The task - Starting with the line that contains "by rewrite list_lookup_insert_ne.", copy every line through the end of the data below, exactly and with nothing added.

Saved data entries -
+++

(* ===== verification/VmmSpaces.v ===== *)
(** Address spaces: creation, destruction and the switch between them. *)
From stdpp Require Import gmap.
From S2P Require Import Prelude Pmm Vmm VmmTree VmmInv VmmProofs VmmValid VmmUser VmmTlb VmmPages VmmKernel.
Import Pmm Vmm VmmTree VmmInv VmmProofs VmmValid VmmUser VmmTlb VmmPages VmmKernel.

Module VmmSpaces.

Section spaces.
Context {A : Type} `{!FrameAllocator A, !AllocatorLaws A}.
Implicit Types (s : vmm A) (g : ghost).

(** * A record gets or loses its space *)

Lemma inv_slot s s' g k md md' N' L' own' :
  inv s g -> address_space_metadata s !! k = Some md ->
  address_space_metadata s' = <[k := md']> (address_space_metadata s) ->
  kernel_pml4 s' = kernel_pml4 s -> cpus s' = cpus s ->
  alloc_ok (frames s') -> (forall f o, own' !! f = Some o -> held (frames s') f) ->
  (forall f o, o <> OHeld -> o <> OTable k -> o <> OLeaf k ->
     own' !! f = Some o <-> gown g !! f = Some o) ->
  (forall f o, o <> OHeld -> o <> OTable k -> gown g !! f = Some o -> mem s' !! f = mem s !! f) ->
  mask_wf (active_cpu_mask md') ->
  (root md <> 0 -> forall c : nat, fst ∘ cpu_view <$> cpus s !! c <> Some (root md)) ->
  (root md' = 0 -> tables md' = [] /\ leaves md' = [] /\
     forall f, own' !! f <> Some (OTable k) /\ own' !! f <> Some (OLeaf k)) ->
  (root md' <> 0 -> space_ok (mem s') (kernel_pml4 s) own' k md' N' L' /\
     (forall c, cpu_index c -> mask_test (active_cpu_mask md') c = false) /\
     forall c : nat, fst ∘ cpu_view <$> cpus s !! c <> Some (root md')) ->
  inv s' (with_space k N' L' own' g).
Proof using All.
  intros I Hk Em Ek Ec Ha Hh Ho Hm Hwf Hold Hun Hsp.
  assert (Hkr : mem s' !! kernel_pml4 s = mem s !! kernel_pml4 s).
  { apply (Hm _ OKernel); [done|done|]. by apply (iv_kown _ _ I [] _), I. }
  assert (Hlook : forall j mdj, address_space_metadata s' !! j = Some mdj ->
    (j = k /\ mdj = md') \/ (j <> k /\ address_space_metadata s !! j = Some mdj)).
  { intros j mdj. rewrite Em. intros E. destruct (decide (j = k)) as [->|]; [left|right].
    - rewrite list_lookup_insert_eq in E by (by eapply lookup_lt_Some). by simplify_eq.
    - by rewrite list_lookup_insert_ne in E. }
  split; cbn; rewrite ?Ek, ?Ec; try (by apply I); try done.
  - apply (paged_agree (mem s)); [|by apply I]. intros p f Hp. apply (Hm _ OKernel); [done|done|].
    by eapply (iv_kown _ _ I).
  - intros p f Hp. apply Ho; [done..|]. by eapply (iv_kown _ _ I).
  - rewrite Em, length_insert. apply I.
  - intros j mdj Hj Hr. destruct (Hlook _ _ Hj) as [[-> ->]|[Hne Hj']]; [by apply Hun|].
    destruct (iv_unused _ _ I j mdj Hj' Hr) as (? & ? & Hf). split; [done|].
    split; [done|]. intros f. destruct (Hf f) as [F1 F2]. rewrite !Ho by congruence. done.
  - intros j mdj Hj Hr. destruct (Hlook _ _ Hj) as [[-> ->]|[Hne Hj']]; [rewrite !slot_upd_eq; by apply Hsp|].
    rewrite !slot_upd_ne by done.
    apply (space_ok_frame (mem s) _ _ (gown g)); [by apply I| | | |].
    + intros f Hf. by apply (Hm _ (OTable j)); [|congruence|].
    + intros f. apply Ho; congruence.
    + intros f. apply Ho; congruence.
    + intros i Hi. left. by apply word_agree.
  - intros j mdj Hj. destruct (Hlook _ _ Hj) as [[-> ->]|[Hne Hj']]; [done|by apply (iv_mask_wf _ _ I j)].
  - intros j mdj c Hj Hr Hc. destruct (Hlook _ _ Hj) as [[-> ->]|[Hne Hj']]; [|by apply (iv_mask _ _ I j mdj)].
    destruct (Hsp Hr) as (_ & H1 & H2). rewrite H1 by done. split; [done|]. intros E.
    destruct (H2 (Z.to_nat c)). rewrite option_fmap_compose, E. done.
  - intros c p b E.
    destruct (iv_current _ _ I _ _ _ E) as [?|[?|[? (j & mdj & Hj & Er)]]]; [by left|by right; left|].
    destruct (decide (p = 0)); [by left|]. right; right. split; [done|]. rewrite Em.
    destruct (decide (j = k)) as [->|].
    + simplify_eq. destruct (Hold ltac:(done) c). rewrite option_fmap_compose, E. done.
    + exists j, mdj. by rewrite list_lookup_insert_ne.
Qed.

+++

Your solution -
    + exists j, mdj. by rewrite list_lookup_insert_ne.
Qed.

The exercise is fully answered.